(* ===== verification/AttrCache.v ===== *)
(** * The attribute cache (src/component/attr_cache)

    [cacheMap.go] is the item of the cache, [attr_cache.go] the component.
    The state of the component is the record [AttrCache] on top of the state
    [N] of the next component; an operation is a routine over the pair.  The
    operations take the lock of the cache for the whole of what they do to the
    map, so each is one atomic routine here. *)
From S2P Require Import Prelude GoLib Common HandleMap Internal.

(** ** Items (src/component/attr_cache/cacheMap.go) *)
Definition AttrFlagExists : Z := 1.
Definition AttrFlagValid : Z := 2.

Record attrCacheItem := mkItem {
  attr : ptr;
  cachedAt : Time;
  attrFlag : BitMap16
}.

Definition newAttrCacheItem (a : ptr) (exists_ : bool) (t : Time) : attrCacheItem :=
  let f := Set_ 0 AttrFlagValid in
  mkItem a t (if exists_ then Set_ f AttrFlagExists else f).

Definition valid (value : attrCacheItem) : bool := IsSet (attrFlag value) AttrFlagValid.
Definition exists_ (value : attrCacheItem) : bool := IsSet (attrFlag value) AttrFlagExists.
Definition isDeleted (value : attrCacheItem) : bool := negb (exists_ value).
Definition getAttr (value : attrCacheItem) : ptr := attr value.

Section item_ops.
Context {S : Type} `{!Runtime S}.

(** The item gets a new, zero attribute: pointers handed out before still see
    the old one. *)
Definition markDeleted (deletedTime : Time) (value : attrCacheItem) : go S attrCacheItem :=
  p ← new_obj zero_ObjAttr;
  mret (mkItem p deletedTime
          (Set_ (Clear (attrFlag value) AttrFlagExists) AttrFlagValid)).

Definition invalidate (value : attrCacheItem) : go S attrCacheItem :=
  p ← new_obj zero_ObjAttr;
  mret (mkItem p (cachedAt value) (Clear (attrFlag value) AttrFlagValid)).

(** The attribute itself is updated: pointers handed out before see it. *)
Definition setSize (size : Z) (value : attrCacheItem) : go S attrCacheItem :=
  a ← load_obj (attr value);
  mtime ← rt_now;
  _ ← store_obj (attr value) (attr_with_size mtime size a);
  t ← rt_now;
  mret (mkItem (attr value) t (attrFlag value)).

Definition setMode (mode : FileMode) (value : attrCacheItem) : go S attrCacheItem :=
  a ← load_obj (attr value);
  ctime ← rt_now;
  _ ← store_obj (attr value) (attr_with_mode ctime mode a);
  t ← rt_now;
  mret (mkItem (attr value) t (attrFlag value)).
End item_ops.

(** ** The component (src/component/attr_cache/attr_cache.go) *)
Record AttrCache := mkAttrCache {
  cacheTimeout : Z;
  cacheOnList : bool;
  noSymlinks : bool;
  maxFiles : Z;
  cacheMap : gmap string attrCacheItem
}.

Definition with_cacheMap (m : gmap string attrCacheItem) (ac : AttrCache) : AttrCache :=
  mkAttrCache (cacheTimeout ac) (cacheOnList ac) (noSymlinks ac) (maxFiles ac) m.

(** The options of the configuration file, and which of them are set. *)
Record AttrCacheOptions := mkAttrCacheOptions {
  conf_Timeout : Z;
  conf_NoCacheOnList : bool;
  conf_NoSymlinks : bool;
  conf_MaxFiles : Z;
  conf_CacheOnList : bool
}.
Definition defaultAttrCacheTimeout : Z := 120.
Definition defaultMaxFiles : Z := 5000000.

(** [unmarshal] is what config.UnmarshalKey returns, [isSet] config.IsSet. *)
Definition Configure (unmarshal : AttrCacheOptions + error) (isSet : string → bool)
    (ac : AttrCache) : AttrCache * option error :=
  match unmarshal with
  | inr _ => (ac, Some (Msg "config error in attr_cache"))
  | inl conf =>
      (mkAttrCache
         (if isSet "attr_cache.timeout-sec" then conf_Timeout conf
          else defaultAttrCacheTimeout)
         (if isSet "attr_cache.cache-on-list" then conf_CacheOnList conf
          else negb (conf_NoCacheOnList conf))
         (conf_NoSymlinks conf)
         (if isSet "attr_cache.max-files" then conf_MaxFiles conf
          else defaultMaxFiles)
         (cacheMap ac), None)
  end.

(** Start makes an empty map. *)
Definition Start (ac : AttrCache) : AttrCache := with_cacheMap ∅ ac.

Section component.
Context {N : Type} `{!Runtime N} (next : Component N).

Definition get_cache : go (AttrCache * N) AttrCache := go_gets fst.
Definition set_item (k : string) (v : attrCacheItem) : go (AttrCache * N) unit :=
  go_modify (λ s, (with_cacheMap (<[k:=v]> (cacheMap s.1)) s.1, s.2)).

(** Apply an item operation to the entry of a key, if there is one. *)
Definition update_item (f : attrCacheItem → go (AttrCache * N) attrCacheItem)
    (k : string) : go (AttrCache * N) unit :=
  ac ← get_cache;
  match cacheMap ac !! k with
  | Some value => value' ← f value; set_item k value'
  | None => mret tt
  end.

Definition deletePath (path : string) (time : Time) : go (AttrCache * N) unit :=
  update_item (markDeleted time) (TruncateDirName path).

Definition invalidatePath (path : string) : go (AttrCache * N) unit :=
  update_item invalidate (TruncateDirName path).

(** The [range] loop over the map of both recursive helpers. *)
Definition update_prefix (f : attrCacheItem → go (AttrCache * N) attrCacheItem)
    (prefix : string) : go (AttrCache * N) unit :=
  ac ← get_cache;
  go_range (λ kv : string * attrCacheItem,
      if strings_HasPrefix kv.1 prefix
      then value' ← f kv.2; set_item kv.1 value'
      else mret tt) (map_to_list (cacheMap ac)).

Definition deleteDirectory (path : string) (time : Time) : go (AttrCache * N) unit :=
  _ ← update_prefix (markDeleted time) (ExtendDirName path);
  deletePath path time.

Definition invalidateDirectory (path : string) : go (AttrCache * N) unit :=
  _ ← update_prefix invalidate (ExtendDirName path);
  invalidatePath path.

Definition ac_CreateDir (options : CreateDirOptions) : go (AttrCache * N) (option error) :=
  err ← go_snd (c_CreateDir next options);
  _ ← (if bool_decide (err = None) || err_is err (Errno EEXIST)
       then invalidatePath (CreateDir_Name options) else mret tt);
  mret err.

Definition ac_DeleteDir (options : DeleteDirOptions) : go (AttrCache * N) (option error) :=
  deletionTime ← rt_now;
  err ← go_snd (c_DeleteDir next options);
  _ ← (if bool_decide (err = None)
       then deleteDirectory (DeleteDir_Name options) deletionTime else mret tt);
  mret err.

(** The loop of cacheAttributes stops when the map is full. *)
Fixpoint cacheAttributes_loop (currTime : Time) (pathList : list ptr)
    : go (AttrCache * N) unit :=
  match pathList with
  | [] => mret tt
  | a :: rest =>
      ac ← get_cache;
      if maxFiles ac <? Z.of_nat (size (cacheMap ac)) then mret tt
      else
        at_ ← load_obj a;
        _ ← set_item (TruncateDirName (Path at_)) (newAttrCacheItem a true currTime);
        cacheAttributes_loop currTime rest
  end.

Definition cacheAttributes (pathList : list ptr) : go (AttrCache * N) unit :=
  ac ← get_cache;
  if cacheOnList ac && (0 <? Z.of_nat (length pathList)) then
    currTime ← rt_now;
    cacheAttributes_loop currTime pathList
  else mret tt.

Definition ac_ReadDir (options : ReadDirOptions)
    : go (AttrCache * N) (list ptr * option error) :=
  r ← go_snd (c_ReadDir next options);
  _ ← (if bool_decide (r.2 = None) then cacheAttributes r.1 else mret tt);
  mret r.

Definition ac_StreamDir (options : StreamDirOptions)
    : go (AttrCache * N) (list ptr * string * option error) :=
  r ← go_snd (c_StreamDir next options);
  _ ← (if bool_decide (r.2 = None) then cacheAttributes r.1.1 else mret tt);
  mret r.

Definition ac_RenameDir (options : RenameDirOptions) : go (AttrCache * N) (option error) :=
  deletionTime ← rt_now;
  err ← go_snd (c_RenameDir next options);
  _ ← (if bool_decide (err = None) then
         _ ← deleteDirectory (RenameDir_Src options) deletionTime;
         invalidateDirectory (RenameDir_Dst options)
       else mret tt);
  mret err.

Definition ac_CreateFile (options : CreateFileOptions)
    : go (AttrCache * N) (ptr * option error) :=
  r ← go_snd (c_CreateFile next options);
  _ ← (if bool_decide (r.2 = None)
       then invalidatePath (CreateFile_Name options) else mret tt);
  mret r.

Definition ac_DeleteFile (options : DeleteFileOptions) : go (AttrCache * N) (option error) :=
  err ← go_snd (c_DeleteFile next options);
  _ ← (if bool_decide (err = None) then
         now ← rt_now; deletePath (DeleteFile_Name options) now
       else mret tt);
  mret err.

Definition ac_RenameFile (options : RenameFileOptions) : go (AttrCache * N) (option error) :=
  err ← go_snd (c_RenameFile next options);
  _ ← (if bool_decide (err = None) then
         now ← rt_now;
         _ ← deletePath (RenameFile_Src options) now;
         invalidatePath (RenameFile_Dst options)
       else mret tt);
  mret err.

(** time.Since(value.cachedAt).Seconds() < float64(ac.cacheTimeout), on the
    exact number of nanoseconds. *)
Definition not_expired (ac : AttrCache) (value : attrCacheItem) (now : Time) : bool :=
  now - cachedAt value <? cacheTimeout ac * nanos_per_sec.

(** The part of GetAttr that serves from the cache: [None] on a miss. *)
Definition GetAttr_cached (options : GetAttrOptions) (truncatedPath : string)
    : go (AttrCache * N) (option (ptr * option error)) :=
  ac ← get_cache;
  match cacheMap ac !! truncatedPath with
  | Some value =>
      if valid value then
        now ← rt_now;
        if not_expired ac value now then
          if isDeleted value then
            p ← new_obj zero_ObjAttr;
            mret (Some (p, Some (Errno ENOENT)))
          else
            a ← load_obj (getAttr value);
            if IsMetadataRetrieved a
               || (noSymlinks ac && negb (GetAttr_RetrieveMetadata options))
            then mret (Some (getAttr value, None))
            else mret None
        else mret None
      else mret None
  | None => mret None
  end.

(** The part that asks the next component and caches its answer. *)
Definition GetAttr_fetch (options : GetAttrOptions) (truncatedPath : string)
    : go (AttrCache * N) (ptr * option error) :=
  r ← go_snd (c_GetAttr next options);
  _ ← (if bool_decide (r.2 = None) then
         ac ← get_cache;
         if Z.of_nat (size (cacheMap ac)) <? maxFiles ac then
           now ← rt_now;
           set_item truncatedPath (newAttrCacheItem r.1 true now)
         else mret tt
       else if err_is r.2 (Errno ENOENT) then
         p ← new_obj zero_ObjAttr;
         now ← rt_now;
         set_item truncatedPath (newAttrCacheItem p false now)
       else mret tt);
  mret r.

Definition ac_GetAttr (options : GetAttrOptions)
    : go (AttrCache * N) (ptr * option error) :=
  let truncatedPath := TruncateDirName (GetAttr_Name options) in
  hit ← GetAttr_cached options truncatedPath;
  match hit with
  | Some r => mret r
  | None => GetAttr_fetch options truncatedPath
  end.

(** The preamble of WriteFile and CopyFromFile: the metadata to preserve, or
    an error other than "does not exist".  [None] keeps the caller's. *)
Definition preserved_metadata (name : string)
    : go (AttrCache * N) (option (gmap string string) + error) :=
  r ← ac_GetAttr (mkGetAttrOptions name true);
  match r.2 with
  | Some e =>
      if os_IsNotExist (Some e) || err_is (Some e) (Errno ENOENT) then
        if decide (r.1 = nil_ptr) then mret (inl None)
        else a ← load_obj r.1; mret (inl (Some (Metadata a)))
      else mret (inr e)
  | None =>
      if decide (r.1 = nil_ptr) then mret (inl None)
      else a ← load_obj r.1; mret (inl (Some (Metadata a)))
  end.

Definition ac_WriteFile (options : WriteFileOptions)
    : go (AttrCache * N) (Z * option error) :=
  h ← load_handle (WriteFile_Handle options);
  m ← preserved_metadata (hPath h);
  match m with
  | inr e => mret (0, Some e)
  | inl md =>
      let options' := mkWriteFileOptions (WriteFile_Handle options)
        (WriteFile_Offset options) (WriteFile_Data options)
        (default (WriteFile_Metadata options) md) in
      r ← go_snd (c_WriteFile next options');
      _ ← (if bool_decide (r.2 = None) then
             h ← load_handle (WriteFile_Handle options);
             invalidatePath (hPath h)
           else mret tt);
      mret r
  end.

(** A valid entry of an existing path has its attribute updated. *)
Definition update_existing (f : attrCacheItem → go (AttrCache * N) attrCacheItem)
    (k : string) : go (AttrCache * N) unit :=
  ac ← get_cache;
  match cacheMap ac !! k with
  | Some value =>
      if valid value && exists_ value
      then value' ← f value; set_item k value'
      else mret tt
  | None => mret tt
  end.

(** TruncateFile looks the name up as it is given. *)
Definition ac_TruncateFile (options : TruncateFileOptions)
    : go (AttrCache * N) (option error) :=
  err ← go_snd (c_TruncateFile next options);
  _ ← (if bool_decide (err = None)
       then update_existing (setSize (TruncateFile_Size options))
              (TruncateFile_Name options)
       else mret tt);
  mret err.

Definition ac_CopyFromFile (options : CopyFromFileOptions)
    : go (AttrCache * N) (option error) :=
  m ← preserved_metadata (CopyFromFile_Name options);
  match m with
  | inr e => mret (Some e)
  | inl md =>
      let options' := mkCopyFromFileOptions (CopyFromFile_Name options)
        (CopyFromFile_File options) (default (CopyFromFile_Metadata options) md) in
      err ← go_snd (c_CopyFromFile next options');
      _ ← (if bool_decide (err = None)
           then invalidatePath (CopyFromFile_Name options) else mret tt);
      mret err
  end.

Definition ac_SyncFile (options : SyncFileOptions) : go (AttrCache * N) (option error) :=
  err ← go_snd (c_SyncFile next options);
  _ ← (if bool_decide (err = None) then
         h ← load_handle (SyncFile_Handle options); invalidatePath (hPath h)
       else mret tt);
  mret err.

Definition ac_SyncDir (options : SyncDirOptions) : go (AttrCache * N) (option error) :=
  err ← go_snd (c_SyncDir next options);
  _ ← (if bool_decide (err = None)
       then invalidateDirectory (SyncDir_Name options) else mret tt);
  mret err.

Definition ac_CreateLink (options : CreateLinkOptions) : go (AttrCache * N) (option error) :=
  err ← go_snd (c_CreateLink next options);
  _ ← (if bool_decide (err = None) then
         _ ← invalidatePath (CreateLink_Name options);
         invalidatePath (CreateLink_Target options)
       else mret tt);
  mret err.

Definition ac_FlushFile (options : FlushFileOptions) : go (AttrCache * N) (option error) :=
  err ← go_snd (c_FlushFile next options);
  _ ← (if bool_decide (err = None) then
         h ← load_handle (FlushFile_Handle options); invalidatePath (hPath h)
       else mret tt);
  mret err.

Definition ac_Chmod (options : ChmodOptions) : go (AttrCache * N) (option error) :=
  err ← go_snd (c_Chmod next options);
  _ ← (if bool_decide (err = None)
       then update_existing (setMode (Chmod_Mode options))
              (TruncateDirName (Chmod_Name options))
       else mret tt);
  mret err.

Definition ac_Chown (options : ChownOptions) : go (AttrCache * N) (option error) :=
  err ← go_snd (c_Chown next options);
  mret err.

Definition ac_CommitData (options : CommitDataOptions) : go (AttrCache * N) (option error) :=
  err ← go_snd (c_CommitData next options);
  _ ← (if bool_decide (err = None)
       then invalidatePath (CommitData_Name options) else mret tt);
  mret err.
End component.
○ ○ ○ ○
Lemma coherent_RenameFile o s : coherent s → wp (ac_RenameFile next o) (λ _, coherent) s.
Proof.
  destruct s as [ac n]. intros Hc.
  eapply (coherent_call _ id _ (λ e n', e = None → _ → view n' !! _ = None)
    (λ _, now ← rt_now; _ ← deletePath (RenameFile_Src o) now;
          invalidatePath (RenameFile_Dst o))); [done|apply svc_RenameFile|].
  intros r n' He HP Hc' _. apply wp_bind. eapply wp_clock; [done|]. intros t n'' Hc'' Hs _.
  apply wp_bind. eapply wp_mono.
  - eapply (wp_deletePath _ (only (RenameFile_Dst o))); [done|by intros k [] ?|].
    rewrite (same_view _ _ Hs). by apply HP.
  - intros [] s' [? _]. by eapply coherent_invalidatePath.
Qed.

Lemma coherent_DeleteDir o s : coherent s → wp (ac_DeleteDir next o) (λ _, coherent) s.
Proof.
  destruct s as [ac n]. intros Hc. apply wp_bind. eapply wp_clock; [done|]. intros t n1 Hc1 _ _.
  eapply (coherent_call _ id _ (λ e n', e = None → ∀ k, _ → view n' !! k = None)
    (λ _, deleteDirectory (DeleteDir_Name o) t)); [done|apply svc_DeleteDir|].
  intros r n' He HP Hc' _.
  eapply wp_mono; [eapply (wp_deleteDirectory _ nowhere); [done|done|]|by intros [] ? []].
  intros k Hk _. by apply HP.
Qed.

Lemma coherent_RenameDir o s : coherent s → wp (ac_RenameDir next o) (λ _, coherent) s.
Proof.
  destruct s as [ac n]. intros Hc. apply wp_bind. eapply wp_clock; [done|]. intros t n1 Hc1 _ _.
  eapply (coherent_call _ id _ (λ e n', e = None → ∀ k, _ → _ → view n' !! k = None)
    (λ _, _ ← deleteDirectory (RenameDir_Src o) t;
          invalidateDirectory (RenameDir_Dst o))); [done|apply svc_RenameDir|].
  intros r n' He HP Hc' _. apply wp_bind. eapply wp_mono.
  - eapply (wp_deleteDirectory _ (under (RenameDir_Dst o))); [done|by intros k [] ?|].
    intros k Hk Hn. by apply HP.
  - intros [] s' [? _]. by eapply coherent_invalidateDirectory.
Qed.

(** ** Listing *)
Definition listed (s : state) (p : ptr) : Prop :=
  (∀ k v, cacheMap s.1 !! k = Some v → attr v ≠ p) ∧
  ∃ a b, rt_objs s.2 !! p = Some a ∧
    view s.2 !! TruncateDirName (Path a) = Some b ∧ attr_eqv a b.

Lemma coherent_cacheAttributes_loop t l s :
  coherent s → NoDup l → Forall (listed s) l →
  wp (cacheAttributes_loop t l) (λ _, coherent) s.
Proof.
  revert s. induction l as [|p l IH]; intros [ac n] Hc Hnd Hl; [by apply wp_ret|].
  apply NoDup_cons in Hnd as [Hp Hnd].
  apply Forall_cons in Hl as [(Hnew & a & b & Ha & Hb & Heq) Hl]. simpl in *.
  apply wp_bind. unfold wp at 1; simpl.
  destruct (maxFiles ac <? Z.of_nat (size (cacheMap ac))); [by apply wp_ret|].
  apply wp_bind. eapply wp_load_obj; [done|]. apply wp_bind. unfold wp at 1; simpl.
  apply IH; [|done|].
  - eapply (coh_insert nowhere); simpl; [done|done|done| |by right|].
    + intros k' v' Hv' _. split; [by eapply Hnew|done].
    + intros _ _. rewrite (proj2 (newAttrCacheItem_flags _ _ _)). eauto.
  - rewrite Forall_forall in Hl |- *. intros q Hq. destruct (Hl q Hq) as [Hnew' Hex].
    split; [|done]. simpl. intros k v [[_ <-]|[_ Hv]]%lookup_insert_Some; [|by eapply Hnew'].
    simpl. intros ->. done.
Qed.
○ ○ ○ ○
REQUIRED ACTION:
All lines of the listing holding the string "part" must be returned, copied as they stand.

REPLY:
(** The part of GetAttr that serves from the cache: [None] on a miss. *)
(** The part that asks the next component and caches its answer. *)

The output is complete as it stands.